Getting started with SQL Server 2014 In-Memory OLTP

By:   |   Comments (4)   |   Related: > In Memory OLTP


Problem

In-Memory OLTP is a new feature in SQL Server 2014 for OLTP workloads to significantly improve performance and reduce processing time when you have a plentiful amount of memory and numerous multi-core processors. But how does someone get started using this feature? What changes need to be made in the database or what scripts need to be run to create memory optimized tables? Also, what are some of the considerations for migration?  Check out this tip to learn more.

Solution

In this tip series, I have covered In-Memory OLTP which is a new feature in SQL Server 2014 for OLTP workloads to improve performance. In this tip, I am going to provide scripts and demos to get started with this new feature.

Also, please refer to my previous tips for additional information about this new feature.

Creating or altering a SQL Server 2014 database to host a memory optimized table...

For a memory optimized table, all data is stored in memory and hence unlike disk based tables, pages don't need to be brought into the buffer pool or cache. For data persistence of memory optimized tables, the In-memory OLTP engine creates a set of checkpoint files on a filestream filegroup that keeps track of changes to the data in an append only mode and uses this during recovery and the restore process.

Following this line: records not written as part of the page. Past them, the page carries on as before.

(** [out] tells what stands at [rest], where the chain head is [h] and the
    kernel state [s]: nothing, undecodable bytes, an entry that is not linked,
    or one that the kernel rejects. *)
Definition describes (hd : SegmentHeader) (offset : Z) (prior : option LogEntry) (events checkpoints : Z)
    (rest h : list Z) (s : KernelState) (out : ReplayOutcome) : Prop :=
  ro_chain_head out = h /\ ro_events_applied out = events /\ ro_checkpoints_seen out = checkpoints
  /\ match ro_failure out with
     | None => rest = [] /\ ro_state out = s
     | Some (DecodeFailed no at_ remaining) =>
         ro_state out = s /\ rest <> [] /\ (exists e, decode_entry crc32 (version hd) rest = Err e)
         /\ no = events + 1 /\ at_ = header_len hd + offset /\ remaining = len rest
     | Some (ChainBroken no at_ t before computed stored) =>
         ro_state out = s /\ before = prior /\ computed = h
         /\ exists d n, decode_entry crc32 (version hd) rest = Ok (d, n) /\ prev_hash d <> h
             /\ no = events + 1 /\ at_ = header_len hd + (offset + n) /\ t = wall_time_secs d /\ stored = prev_hash d
     | Some (ApplyFailed no at_ e applying) =>
         exists d n, decode_entry crc32 (version hd) rest = Ok (d, n) /\ prev_hash d = h
           /\ apply_logged (entry d) s = (ro_state out, Err e)
           /\ no = events + 1 /\ at_ = header_len hd + (offset + n) /\ applying = entry d
     end.

(** The kernel itself does not return on the next entry. *)
Definition kernel_stuck (hd : SegmentHeader) (rest h : list Z) (s : KernelState) (o : outcome KernelError unit) : Prop :=
  exists d n, decode_entry crc32 (version hd) rest = Ok (d, n) /\ prev_hash d = h /\ (apply_logged (entry d) s).2 = o.

Ltac here :=
  unfold describes, last_entry; cbn [last ro_chain_head ro_events_applied ro_checkpoints_seen ro_failure ro_state];
  change (events_in []) with 0; change (checkpoints_in []) with 0; rewrite ?Z.sub_diag, ?Z.add_0_r;
  repeat (split; [done|]).

Lemma verifier_loop_ok fuel hd bs off h prior ev cp s :
  wire_version (version hd) -> consumes (decode_entry crc32 (version hd)) -> (length bs <= fuel)%nat ->
  exists es rest h' s', clean (version hd) bs h s es rest h' s'
    /\ match replay_loop blake3 crc32 fuel hd bs off h prior ev cp s with
       | Ok out => describes hd (off + (len bs - len rest)) (last_entry prior es) (ev + events_in es)
                     (cp + checkpoints_in es) rest h' s' out
       | Err _ => False
       | Panic => kernel_stuck hd rest h' s' Panic
       | Hang => kernel_stuck hd rest h' s' Hang
       end.
Proof.
  intros Hv Hc. revert bs off h prior ev cp s. induction fuel as [|fuel IH]; intros bs off h prior ev cp s Hf.
  { exists [], bs, h, s. split; [constructor|]. destruct bs; [|simpl in Hf; lia]. by here. }
  destruct bs as [|b bs].
  { exists [], [], h, s. split; [constructor|]. by here. }
  cbn [replay_loop]. pose proof (Hc (b :: bs)) as Hn.
  destruct (decode_entry crc32 (version hd) (b :: bs)) as [[d n]|e| |] eqn:Ed; try done.
  2:{ exists [], (b :: bs), h, s. split; [constructor|]. here. split; [by exists e|done]. }
  case_bool_decide as Ep; cbn [negb].
  2:{ exists [], (b :: bs), h, s. split; [constructor|]. here.
      exists d, n. by split_and!. }
  rewrite chain_advance_ok by done.
  destruct (apply_logged (entry d) s) as [s1 [u|e| |]] eqn:Ea.
  - apply apply_logged_unit in Ea.
    destruct (IH (drop (Z.to_nat n) (b :: bs)) (off + n) (advance (version hd) h d) (Some (entry d))
                (ev + counts_event (entry d)) (cp + counts_checkpoint (entry d)) s1) as (es & rest & h' & s' & Hcl & Hr).
    { rewrite length_drop. simpl in *. lia. }
    exists (d :: es), rest, h', s'. split; [by econstructor|].
    rewrite events_in_cons, checkpoints_in_cons, last_entry_cons.
    replace (off + (len (b :: bs) - len rest)) with (off + n + (len (drop (Z.to_nat n) (b :: bs)) - len rest))
      by (unfold len in *; rewrite length_drop; lia).
    rewrite !Z.add_assoc. exact Hr.
  - exists [], (b :: bs), h, s. split; [constructor|]. here.
    exists d, n. by split_and!.
  - exists [], (b :: bs), h, s. split; [constructor|]. exists d, n. by rewrite Ea.
  - exists [], (b :: bs), h, s. split; [constructor|]. exists d, n. by rewrite Ea.
Qed.
End Clean.

(** ** Written segments *)
Section Written.
Context `{BincodeLaws} (blake3 : list Z -> list Z) (crc32 : list Z -> Z).
Context (crc32_u32 : forall m, in_u32 (crc32 m)).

In order to create a memory optimized table, you need to create a database with a filestream filegroup (along with the use of CONTAINS MEMORY_OPTIMIZED_DATA as shown below) or you can alter an existing database to add a filestream filegroup.

As you can see in the script below, I am creating a database with a filestream filegroup and specified two folders (please note I am not specifying the file name, but rather the folder names where the In-memory OLTP engine will store the data for the memory optimized table's checkpoint files). As I mentioned in my earlier tips, memory optimized tables have a different access pattern than traditional disk based tables. It's recommended to use SSD (Solid State Drive) or fast SAS drives for the filestream filegroup and to create multiple containers (volumes) to aid in parallel recovery.

USE master
GO
CREATE DATABASE MemoryOptimizedTableDemoDB
ON
PRIMARY(
NAME = [MemoryOptimizedTableDemoDB_data], 
FILENAME = 'c:\data\MemoryOptimizedTableDemoDB_data.mdf', SIZE = 1024MB
), 
FILEGROUP [MemoryOptimizedTableDemoDB_MOTdata] CONTAINS MEMORY_OPTIMIZED_DATA
( 
NAME = [MemoryOptimizedTableDemoDB_folder1], 
FILENAME = 'c:\data\MemoryOptimizedTableDemoDB_folder1'
), 
(
NAME = [MemoryOptimizedTableDemoDB_folder2], 
FILENAME = 'c:\data\MemoryOptimizedTableDemoDB_folder2'
) 
LOG ON (
NAME = [MemoryOptimizedTableDemoDB_log], 
FILENAME = 'C:\log\MemoryOptimizedTableDemoDB_log.ldf', SIZE = 500MB
);
GO

As I said, you can create memory optimized tables in a new database as well as create memory optimized tables in an existing database although you need to first add a filestream filegroup as shown below. You can also add multiple containers (volumes) to aid in parallel recovery.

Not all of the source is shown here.